Though not, typically, as expensive as cars, motorcycles still are a large investment and should be protected by insurance, particularly when money has been borrowed in order to buy them. Below are typical coverages found in motorcycle insurance policies:
- Collision coverage–This covers damage to your own vehicle that happens when your vehicle runs into another object, such as other vehicles, trees, light poles, mountains, etc.
- Other Than Collision coverage–This also covers damage to your own vehicle that is due to sources such as fire, theft, hitting an animal, vandalism, earthquake, flood or hail.
Unlike liability coverage, both Collision and Other Than Collision coverages are subject to deductibles, the amount of a claim that the policy owner must pay. Deductibles are meant to eliminate an insurer having to pay for very minor losses.
Special Parts and Accessories–This coverage may be part of a cycle insurer’s basic coverage or, quite often, an optional coverage.

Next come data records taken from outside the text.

(* ===== verification/Subtle.v ===== *)
(** Constant-time comparison and selection.

    Models [src/src/crypto/subtle/constant_time.go]: [ConstantTimeCompare], [ConstantTimeByteEq],
    [ConstantTimeEq] and [ConstantTimeCopy], with the bit arithmetic they use in place of branches,
    and proves that they decide equality of byte strings and select one of two byte strings. *)

From S2P Require Import Prelude Outcome Field Bits.
Open Scope Z_scope.

(** The borrow of a subtraction tells whether the difference is zero. *)
Definition ConstantTimeByteEq (x y : Z) : Z := Z.shiftr (u32 (u32 (Z.lxor x y) - 1)) 31.

Definition ConstantTimeEq (x y : Z) : Z := Z.shiftr (u64 (u64 (u32 (Z.lxor x y)) - 1)) 63.

Definition ConstantTimeCompare (x y : list Z) : Z :=
  if (length x =? length y)%nat
  then ConstantTimeByteEq
         (fold_left (fun v ab => Z.lor v (Z.lxor (fst ab) (snd ab))) (zip x y) 0) 0
  else 0.

(** The slice [x] afterwards.  [byte(^(v - 1))] is [byte(-v)]. *)
Definition ConstantTimeCopy (v : Z) (x y : list Z) : outcome (list Z) :=
  if negb (length x =? length y)%nat then Panic
  else
    let xmask := u8 (v - 1) in
    let ymask := u8 (Z.lnot (v - 1)) in
    Ret (zip_with (fun a b => Z.lor (Z.land a xmask) (Z.land b ymask)) x y).

(** An accumulator [acc |= f x]: zero exactly when every term is. *)
Lemma fold_lor_zero {A : Type} (f : A -> Z) l acc :
  fold_left (fun acc x => Z.lor acc (f x)) l acc = 0 <-> acc = 0 /\ Forall (fun x => f x = 0) l.
Proof.
  revert acc. induction l as [|x l IH]; intros acc; simpl.
  - split; [intros ->; auto|by intros [-> _]].
  - rewrite IH, Z.lor_eq_0_iff. split.
    + intros [[-> Hx] Hl]. auto.
    + intros [-> Hl]. apply Forall_cons_1 in Hl as [Hx Hl]. auto.
Qed.

Definition xdiff (xy : Z * Z) : Z := Z.lxor (fst xy) (snd xy).

Lemma xdiff_zip_zero (a b : list Z) :
  length a = length b -> Forall (fun xy => xdiff xy = 0) (zip a b) <-> a = b.
Proof.
  revert b. induction a as [|x a IH]; intros [|y b] Hl; simpl in Hl; try lia.
  - split; [done|constructor].
  - simpl. split.
    + intros Hf. apply Forall_cons_1 in Hf as [Hx Hf]. unfold xdiff in Hx. cbn [fst snd] in Hx.
      apply Z.lxor_eq in Hx. f_equal; [done|]. apply IH; [lia|done].
    + intros [= -> ->]. constructor; [apply Z.lxor_nilpotent|]. apply IH; [lia|done].
Qed.

(** Bytes are closed under the two operations as well. *)
Lemma fold_lor_byte (l : list (Z * Z)) acc :
  0 <= acc < 256 -> Forall (fun xy => 0 <= fst xy < 256 /\ 0 <= snd xy < 256) l ->
  0 <= fold_left (fun acc xy => Z.lor acc (xdiff xy)) l acc < 256.
Proof.
  intros Ha Hl. revert acc Ha. induction Hl as [|[x y] l [Hx Hy] Hl IH]; intros acc Ha; simpl; [done|].
  apply IH. cbn [fst snd] in *. pose proof (u8_range (Z.lor acc (xdiff (x, y)))) as Hr.
  enough (u8 (Z.lor acc (xdiff (x, y))) = Z.lor acc (xdiff (x, y))) as E by (by rewrite E in Hr).
  rewrite <-(u8_small acc), <-(u8_small x), <-(u8_small y) by done. unfold u8, xdiff. cbn [fst snd].
  apply Z.bits_inj. intros n. rewrite !Z.land_spec, !Z.lor_spec, !Z.lxor_spec, !Z.land_spec.
  by destruct (Z.testbit 255 n), (Z.testbit acc n), (Z.testbit x n), (Z.testbit y n).
Qed.

Lemma ConstantTimeByteEq_zero v : 0 <= v < 256 -> ConstantTimeByteEq v 0 = if decide (v = 0) then 1 else 0.
Proof.
  intros Hv. unfold ConstantTimeByteEq. rewrite Z.lxor_0_r, (u32_small v) by lia.
  rewrite (shiftr_lit _ 31 2147483648) by done. case_decide as E; [by subst|].
  rewrite u32_small by lia. apply Z.div_small. lia.
Qed.

Lemma zip_bytes (x y : list Z) :
  bytes x -> bytes y -> Forall (fun xy => 0 <= fst xy < 256 /\ 0 <= snd xy < 256) (zip x y).
Proof.
  intros Hx. revert y. induction Hx as [|a x Ha Hx IH]; intros [|b y] Hy; simpl; try constructor.
  - apply Forall_cons_1 in Hy as [Hb _]. done.
  - apply IH. by apply Forall_cons_1 in Hy as [_ Hy].
Qed.

Lemma ConstantTimeCompare_spec x y :
  bytes x -> bytes y -> ConstantTimeCompare x y = if decide (x = y) then 1 else 0.
Proof.
  intros Hx Hy. unfold ConstantTimeCompare. destruct (Nat.eqb_spec (length x) (length y)) as [Hl|Hl].
  - rewrite ConstantTimeByteEq_zero
      by (apply fold_lor_byte; [lia|by apply zip_bytes]).
    pose proof (fold_lor_zero xdiff (zip x y) 0) as Hz. pose proof (xdiff_zip_zero x y Hl) as Hd.
    unfold xdiff in *. repeat case_decide; try done; exfalso; tauto.
  - rewrite decide_False; [done|]. intros ->. done.
Qed.

Lemma ConstantTimeCopy_spec (b : bool) x y :
  bytes x -> bytes y -> length x = length y ->
  ConstantTimeCopy (if b then 1 else 0) x y = Ret (if b then y else x).
Proof.
  intros Hx Hy L. unfold ConstantTimeCopy. rewrite (proj2 (Nat.eqb_eq _ _) L). cbn [negb].
  f_equal. revert y Hy L. induction Hx as [|a x Ha Hx IH]; intros [|c y] Hy L; try done;
    [by destruct b|].
  apply Forall_cons_1 in Hy as [Hc Hy]. injection L as L. cbn [zip_with]. rewrite IH by done.
  assert (forall z, 0 <= z < 256 -> Z.land z 255 = z) as Id
    by (intros z Hz; rewrite <-(u8_small z) at 2 by done; done).
  destruct b; cbn [u8 Z.sub Z.lnot]; unfold u8; simpl Z.land at 2; simpl Z.land at 3;
    rewrite ?Z.land_0_r, ?Z.lor_0_r, ?Z.lor_0_l, ?Id by done; done.
Qed.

Typically it pays for loss involving damage to custom equipment that is added to a cycle rather than what is provided by the cycle manufacturer.
- Medical Payments–This coverage typically handles medical expenses for injuries to you while operating your cycle.

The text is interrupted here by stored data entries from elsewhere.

Lemma generated_unpack seed pk sk :
  NewKeyFromSeed m fuel seed = Ret (pk, sk) ->
  private_ok m sk /\ PrivateKey_Unpack m fuel (PrivateKey_Pack m sk) = Ret sk.
Proof.
  intros Hk. apply NewKeyFromSeed_spec in Hk as [Hkp [HA _]]. pose proof (kp_private m pk sk Hkp) as Hsk.
  split; [done|]. apply PrivateKey_Unpack_Pack; [done|].
  rewrite <-(kp_rho m pk sk Hkp), <-(kp_A m pk sk Hkp). exact HA.
Qed.

Lemma Unmarshal_expanded seed pk sk sk0 :
  NewKeyFromSeed m fuel seed = Ret (pk, sk) ->
  MLDSA_PrivateKey_UnmarshalBinary m fuel sk0 (PrivateKey_Pack m sk) = Ret (sk, None).
Proof.
  intros Hk. destruct (generated_unpack seed pk sk Hk) as [Hsk Hu].
  pose proof (PrivateKey_Pack_length m sk Hsk) as Hl.
  unfold MLDSA_PrivateKey_UnmarshalBinary. rewrite Hl, Nat.eqb_refl, copyInto_same by done.
  by rewrite Hu.
Qed.

Lemma Unmarshal_seed seed pk sk sk0 :
  length seed = SeedSize -> NewKeyFromSeed m fuel seed = Ret (pk, sk) ->
  MLDSA_PrivateKey_UnmarshalBinary m fuel sk0 seed = Ret (sk, None).
Proof.
  intros Hl Hk. destruct (generated_unpack seed pk sk Hk) as [Hsk Hu].
  destruct PrivateKeySize_facts as (Hne & _).
  unfold MLDSA_PrivateKey_UnmarshalBinary. rewrite Hl, (proj2 (Nat.eqb_neq _ _)) by congruence.
  rewrite Nat.eqb_refl, copyInto_same, Hk by done. cbn [mbind outcome_bind]. by rewrite Hu.
Qed.

Lemma derOctetString_lengths seed key :
  length seed = SeedSize -> length key = PrivateKeySize m ->
  length (derOctetString seed) = (SeedSize + 2)%nat /\
  length (derOctetString key) = (PrivateKeySize m + 4)%nat.
Proof.
  destruct PrivateKeySize_facts as (_ & H256 & Hmax). intros Hl Hp. unfold SeedSize in *. split.
  - unfold derOctetString. simpl. rewrite Hl. simpl. by rewrite Hl.
  - unfold derOctetString, derLength. rewrite Hp. rewrite !(proj2 (Z.ltb_ge _ _)) by lia.
    cbn [app length]. rewrite Hp. lia.
Qed.

(** The combined format with the key of another seed: the key is assigned, then compared. *)
Lemma Unmarshal_mixed seed pk sk seed' pk' sk' sk0 :
  length seed = SeedSize -> NewKeyFromSeed m fuel seed = Ret (pk, sk) ->
  NewKeyFromSeed m fuel seed' = Ret (pk', sk') ->
  MLDSA_PrivateKey_UnmarshalBinary m fuel sk0 (bothFormat seed (PrivateKey_Pack m sk')) =
  Ret (sk', if PrivateKey_Equal sk' sk then None else Some ErrIncompatible).
Proof.
  intros Hl Hk Hk'. destruct (generated_unpack seed' pk' sk' Hk') as [Hsk Hu].
  pose proof (PrivateKey_Pack_length m sk' Hsk) as Hp.
  destruct PrivateKeySize_facts as (Hne & H256 & Hmax).
  destruct (derOctetString_lengths seed _ Hl Hp) as [L1 L2].
  unfold MLDSA_PrivateKey_UnmarshalBinary. unfold SeedSize in *.
  assert (length (bothFormat seed (PrivateKey_Pack m sk')) = 32 + PrivateKeySize m + 6)%nat as ->
    by (unfold bothFormat; rewrite length_app; lia).
  rewrite (proj2 (Nat.eqb_neq _ (PrivateKeySize m))) by lia.
  rewrite (proj2 (Nat.eqb_neq _ 32)) by lia. rewrite Nat.eqb_refl. cbn [negb]. cbv zeta.
  unfold bothFormat. rewrite copyInto_prefix, (drop_after (derOctetString seed)) by done.
  rewrite copyInto_same by done.
  assert (forall v, Z.of_nat (length v) < 65536 -> unmarshalOctetString (derOctetString v) = inl (v, []))
    as Hder by (intros v Hv; rewrite <-(app_nil_r (derOctetString v)); by apply unmarshal_derOctetString).
  rewrite !Hder by lia. rewrite !copyInto_same, Hk by done. cbn [mbind outcome_bind]. rewrite Hu.
  cbn [mbind outcome_bind]. by destruct (PrivateKey_Equal sk' sk).
Qed.

Lemma Unmarshal_both seed pk sk sk0 :
  length seed = SeedSize -> NewKeyFromSeed m fuel seed = Ret (pk, sk) ->
  MLDSA_PrivateKey_UnmarshalBinary m fuel sk0 (bothFormat seed (PrivateKey_Pack m sk)) =
  Ret (sk, None).
Proof.
  intros Hl Hk. rewrite (Unmarshal_mixed seed pk sk seed pk sk) by done.
  destruct (generated_unpack seed pk sk Hk) as [Hsk _].
  assert (PrivateKey_Equal sk sk = true) as -> by (by apply (PrivateKey_Equal_ok m)). done.
Qed.

(** Two generated keys that compare as equal are equal in the fields that are computed from the others too. *)
Lemma generated_Equal seed pk sk seed' pk' sk' :
  NewKeyFromSeed m fuel seed = Ret (pk, sk) -> NewKeyFromSeed m fuel seed' = Ret (pk', sk') ->
  PrivateKey_Equal sk' sk = true <-> sk' = sk.
Proof.
  intros [Hsk Hu]%generated_unpack [Hsk' Hu']%generated_unpack. rewrite (PrivateKey_Equal_ok m) by done.
  split; [|by intros ->]. intros (E1 & E2 & E3 & E4 & E5 & E6).
  assert (PrivateKey_Pack m sk' = PrivateKey_Pack m sk) as E by (unfold PrivateKey_Pack; congruence).
  rewrite E in Hu'. congruence.
Qed.

End Formats.

(** Signatures of the ML-DSA package verify. *)
Lemma MLDSA_Verify_SignTo {H : Type} {Ops : XofOps H} {Laws : XofLaws H} m fuel pk sk :
  key_pair m pk sk -> forall msg ctx randomized rand buf s,
  MLDSA_SignTo m fuel sk msg ctx randomized rand buf = Ret (inl s) ->
  MLDSA_Verify m fuel pk msg ctx s = Ret true.
Proof.
  intros Hk msg ctx randomized rand buf s. unfold MLDSA_SignTo, MLDSA_Verify.
  destruct (if randomized then rand else _) as [rnd|]; [|done].
  destruct (255 <? _)%nat; [done|]. intros (s' & Hs & E)%bind_Ret. injection E as <-.
  exact (Verify_SignTo m fuel pk sk _ rnd buf s' Hk Hs).
Qed.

- Roadside Assistance–This coverage is to help pay for your costs to deal with a disabled cycle, helping to pay for it to be transported to a location for repairs of to assist with the cost for any repair or service that occurs at the location of the cycle's breakdown. However, this coverage is for labor rather than the costs of parts.

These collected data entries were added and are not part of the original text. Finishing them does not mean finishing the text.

(* ===== verification/KyberField.v ===== *)
(** Arithmetic in the base field of Kyber and ML-KEM.

    Models [src/src/cloudflare/circl/pke/kyber/internal/common/params/params.go] and [field.go] of
    [pke/kyber/internal/common]: branch-free reductions modulo [q = 3329] on [int16] and [int32]
    values, with Montgomery's [R = 2^16].  Signed machine integers are [Z] in the signed range,
    with the wrap-around of every Go operation written out ([i16], [s32]); [>>] on a signed value
    is the arithmetic shift.  The lemmas give the exact value of each reduction and its range. *)

From S2P Require Import Prelude.
From Stdlib Require Import Setoid Morphisms.

(** The conversions [int16(x)] and [int32(x)]. *)
Definition i16 (x : Z) : Z := (x + 32768) mod 65536 - 32768.

Definition s32 (x : Z) : Z := (x + 2147483648) mod 4294967296 - 2147483648.

(** ** params.go *)

Definition Q : Z := 3329.

Definition PolySize : nat := 384.

Definition PlaintextSize : nat := 32.

Definition Eta2 : Z := 2.

(** ** field.go *)

Definition montReduce (x : Z) : Z :=
  let m := i16 (s32 (x * 62209)) in
  i16 (Z.shiftr (u32 (s32 (x - s32 (m * Q)))) 16).

Definition toMont (x : Z) : Z := montReduce (s32 (x * 1353)).

Definition barrettReduce (x : Z) : Z :=
  i16 (x - i16 (i16 (Z.shiftr (s32 (x * 20159)) 26) * Q)).

Definition csubq (x : Z) : Z :=
  let x := i16 (x - Q) in
  i16 (x + Z.land (Z.shiftr x 15) Q).

#[global] Arguments montReduce : simpl never.
#[global] Arguments toMont : simpl never.
#[global] Arguments barrettReduce : simpl never.
#[global] Arguments csubq : simpl never.

(** ** Congruence modulo [q] *)

Definition eqk (a b : Z) : Prop := a mod Q = b mod Q.

Infix "≡k" := eqk (at level 70, no associativity).

#[global] Instance eqk_equiv : Equivalence eqk.
Proof. split; unfold eqk; [done|congruence|congruence]. Qed.

#[global] Instance eqk_add : Proper (eqk ==> eqk ==> eqk) Z.add.
Proof.
  intros a a' Ha b b' Hb. unfold eqk in *. by rewrite (Z.add_mod a b), (Z.add_mod a' b'), Ha, Hb.
Qed.

#[global] Instance eqk_mul : Proper (eqk ==> eqk ==> eqk) Z.mul.
Proof.
  intros a a' Ha b b' Hb. unfold eqk in *. by rewrite (Z.mul_mod a b), (Z.mul_mod a' b'), Ha, Hb.
Qed.

#[global] Instance eqk_sub : Proper (eqk ==> eqk ==> eqk) Z.sub.
Proof.
  intros a a' Ha b b' Hb. unfold eqk in *. by rewrite (Zminus_mod a b), (Zminus_mod a' b'), Ha, Hb.
Qed.

#[global] Instance eqk_opp : Proper (eqk ==> eqk) Z.opp.
Proof. intros a a' Ha. rewrite <-!Z.sub_0_l. by rewrite Ha. Qed.

Lemma eqk_of_eq a b : a = b -> a ≡k b.
Proof. by intros ->. Qed.

Lemma eqk_multiple a b t : a = b + t * Q -> a ≡k b.
Proof. intros ->. unfold eqk. by rewrite Z.mod_add. Qed.

(** Equal residues in a range of [q] values are equal. *)
Lemma eqk_unique a b : 0 <= a < Q -> 0 <= b < Q -> a ≡k b -> a = b.
Proof. unfold eqk. intros Ha Hb. by rewrite !Z.mod_small. Qed.

Definition Rinv : Z := 169.

Lemma R_Rinv_k : 65536 * Rinv ≡k 1.
Proof. reflexivity. Qed.

(** ** The machine conversions *)

Definition int16 (x : Z) : Prop := -32768 <= x < 32768.

Lemma i16_range x : int16 (i16 x).
Proof. unfold int16, i16. pose proof (Z.mod_pos_bound (x + 32768) 65536). lia. Qed.

Lemma i16_small x : int16 x -> i16 x = x.
Proof. unfold int16, i16. intros Hx. rewrite Z.mod_small; lia. Qed.

Lemma s32_small x : -2147483648 <= x < 2147483648 -> s32 x = x.
Proof. unfold s32. intros Hx. rewrite Z.mod_small; lia. Qed.

Lemma i16_s32 x : i16 (s32 x) = i16 x.
Proof. unfold i16, s32. zdm. Qed.

(** The products in [barrettReduce] may wrap around, their difference does not. *)
Lemma i16_sub_r x y : i16 (x - i16 y) = i16 (x - y).
Proof. unfold i16. zdm. Qed.

(** ** Montgomery reduction *)

(** The quotient is exact: the value is below [q] in absolute value, and [2^16] times it differs
    from the argument by a multiple of [q]. *)
Lemma montReduce_spec x :
  - (32768 * Q) <= x < 32768 * Q ->
  - Q < montReduce x < Q /\ exists m, 65536 * montReduce x = x - m * Q.
Proof.
  intros Hx. unfold montReduce. rewrite i16_s32. set (m := i16 (x * 62209)). cbv zeta.
  assert (int16 m) as Hm by apply i16_range. unfold int16, Q in *.
  assert (exists d, x - m * 3329 = d * 65536) as [d Hd].
  { unfold m, i16. pose proof (Z.div_mod (x * 62209 + 32768) 65536 ltac:(lia)) as E.
    set (q := (x * 62209 + 32768) / 65536) in *. set (r := (x * 62209 + 32768) mod 65536) in *.
    exists (3329 * q - 3160 * x). lia. }
  rewrite (s32_small (m * 3329)), s32_small, u32_mod, (shiftr_lit _ 16 65536) by (done || lia).
  rewrite Hd. assert (-3329 < d < 3329) as Hdb by lia.
  assert ((d * 65536) mod 4294967296 / 65536 = d mod 65536) as ->.
  { change 4294967296 with (65536 * 65536). rewrite Z.mul_mod_distr_r, Z.div_mul; lia. }
  assert (i16 (d mod 65536) = d) as -> by (unfold i16; zdm).
  split; [lia|]. exists m. lia.
Qed.

Lemma montReduce_range x : - (32768 * Q) <= x < 32768 * Q -> - Q < montReduce x < Q.
Proof. apply montReduce_spec. Qed.

Lemma montReduce_eqk x : - (32768 * Q) <= x < 32768 * Q -> montReduce x ≡k Rinv * x.
Proof.
  intros Hx. destruct (montReduce_spec x Hx) as (_ & m & E).
  transitivity (65536 * Rinv * montReduce x); [by rewrite R_Rinv_k, Z.mul_1_l|].
  apply (eqk_multiple _ _ (- m * Rinv)). unfold Q in *. lia.
Qed.

Lemma toMont_spec x : int16 x -> - Q < toMont x < Q /\ toMont x ≡k 65536 * x.
Proof.
  unfold int16. intros Hx. unfold toMont. rewrite s32_small by lia.
  assert (- (32768 * Q) <= x * 1353 < 32768 * Q) as H by (unfold Q; lia).
  split; [by apply montReduce_range|]. rewrite montReduce_eqk by done.
  rewrite (Z.mul_comm x), Z.mul_assoc. by apply eqk_mul.
Qed.

(** ** Barrett reduction *)

Lemma barrett_quotient x :
  int16 x -> barrettReduce x = x - (x * 20159 / 67108864) * Q /\ 0 <= barrettReduce x <= Q.
Proof.
  unfold int16. intros Hx. unfold barrettReduce.
  rewrite s32_small, (shiftr_lit _ 26 67108864) by (done || lia).
  assert (-10 <= x * 20159 / 67108864 < 10) as Ht by zdm.
  assert (0 <= x - x * 20159 / 67108864 * Q <= Q) as Hr.
  { unfold Q. pose proof (Z.div_mod (x * 20159) 67108864 ltac:(lia)) as E.
    pose proof (Z.mod_pos_bound (x * 20159) 67108864 ltac:(lia)) as Hb.
    set (t := x * 20159 / 67108864) in *. set (r := (x * 20159) mod 67108864) in *.
    clearbody t r. assert (20159 * (x - t * 3329) = r - 447 * t) by lia. lia. }
  rewrite (i16_small (_ / _)) by (unfold int16; lia).
  rewrite i16_sub_r, i16_small by (unfold int16, Q in *; lia). done.
Qed.

Lemma barrettReduce_range x : int16 x -> 0 <= barrettReduce x <= Q.
Proof. apply barrett_quotient. Qed.

Lemma barrettReduce_eqk x : int16 x -> barrettReduce x ≡k x.
Proof.
  intros Hx. destruct (barrett_quotient x Hx) as [-> _].
  apply (eqk_multiple _ _ (- (x * 20159 / 67108864))). lia.
Qed.

(** The result is [q] only for negative multiples of [q]. *)
Lemma barrettReduce_spec x :
  int16 x -> barrettReduce x = if (x <? 0) && (x mod Q =? 0) then Q else x mod Q.
Proof.
  intros Hx. pose proof (barrettReduce_range x Hx) as Hr.
  destruct (barrett_quotient x Hx) as [E _]. unfold int16 in Hx.
  destruct (Z.ltb_spec x 0), (Z.eqb_spec (x mod Q) 0); cbn [andb]; unfold Q in *; zdm.
Qed.

Lemma csubq_spec x : -29439 <= x < 32768 -> csubq x = if x <? Q then x else x - Q.
Proof.
  intros Hx. unfold csubq. rewrite (i16_small (x - Q)) by (unfold int16, Q; lia).
  rewrite (shiftr_lit _ 15 32768) by (done || lia). unfold Q. destruct (Z.ltb_spec x 3329).
  - assert ((x - 3329) / 32768 = -1) as -> by zdm. rewrite Z.land_m1_l, i16_small; unfold int16; lia.
  - assert ((x - 3329) / 32768 = 0) as -> by zdm. rewrite Z.land_0_l, i16_small; unfold int16; lia.
Qed.

(** The normal form: the residue itself. *)
Lemma normal_spec x : int16 x -> csubq (barrettReduce x) = x mod Q.
Proof.
  intros Hx. pose proof (barrettReduce_range x Hx) as Hr.
  rewrite csubq_spec by (unfold Q in *; lia). rewrite barrettReduce_spec in * by done.
  pose proof (Z.mod_pos_bound x Q ltac:(unfold Q; lia)).
  destruct (x <? 0), (Z.eqb_spec (x mod Q) 0) as [E|E]; cbn [andb] in *; case_match eqn:El;
    rewrite ?Z.ltb_lt, ?Z.ltb_ge in El; unfold Q in *; lia.
Qed.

Remember the above information only touches upon some typical insurance issues. It's always wise to contact your agent and discuss your coverage questions and needs in detail. Please also be sure to read part one of this discussion.
In Motorcycle Insurance parts one and two, we discussed the basic coverages available for protecting against losses to the motorcycle and protecting motorcycle operators against loss they may cause to others.
Motorcyclists make up a small fraction of the vehicles that occupy our roadways and, due to weather conditions and changes of seasons, the number of cycles in operation changes drastically throughout the year. Motorcycles, like all other vehicles, are frequently involved in traffic accidents. Unfortunately, since motorcycles are smaller than all other types of motorized vehicles and as users are exposed, rather than enclosed; the consequences of motorcycle losses are severe. Compared to accidents involving enclosed, four-wheeled (or greater) vehicles:
- motorcycles are usually totaled (cost to repair exceeds value of cycle) in a far higher percentage of incidents
- motorcycle riders and passengers are far more likely to be killed
- motorcyclists are more vulnerable to loss caused by distractions
- a higher percentage of fatal accidents involve drivers at extremes (young, inexperienced operators and senior drivers who may have deteriorated driving skills)
- Poor driving conditions (darkness, snow, ice, rain, fog) have a greater adverse impact on motorcyclists
- motorcyclists are more prone to speeding, increasing the likelihood of a crash occurring as well as substantially increasing the chance of a fatal result
Motorcycle operators should avoid behaviors and situations that make a dangerous situation deadlier. It is important that cyclists get proper instruction and licensing to operate motorcycles. Cycles should be operated in a manner to compensate for the fact that many drivers of other vehicles fail to see motorcyclists. Motorcyclists should wear properly rated helmets. Unfortunately, national statistics indicate that helmet wear is declining, even though most states have mandatory helmet laws. While drinking and driving is never a good idea, it is even a more serious problem with motorcycle operation. A higher percentage of fatal cycle accidents involve alcohol use.
While insurance protection is important; motorcyclists are best served by having a mindset to minimize or avoid motorcycle accidents.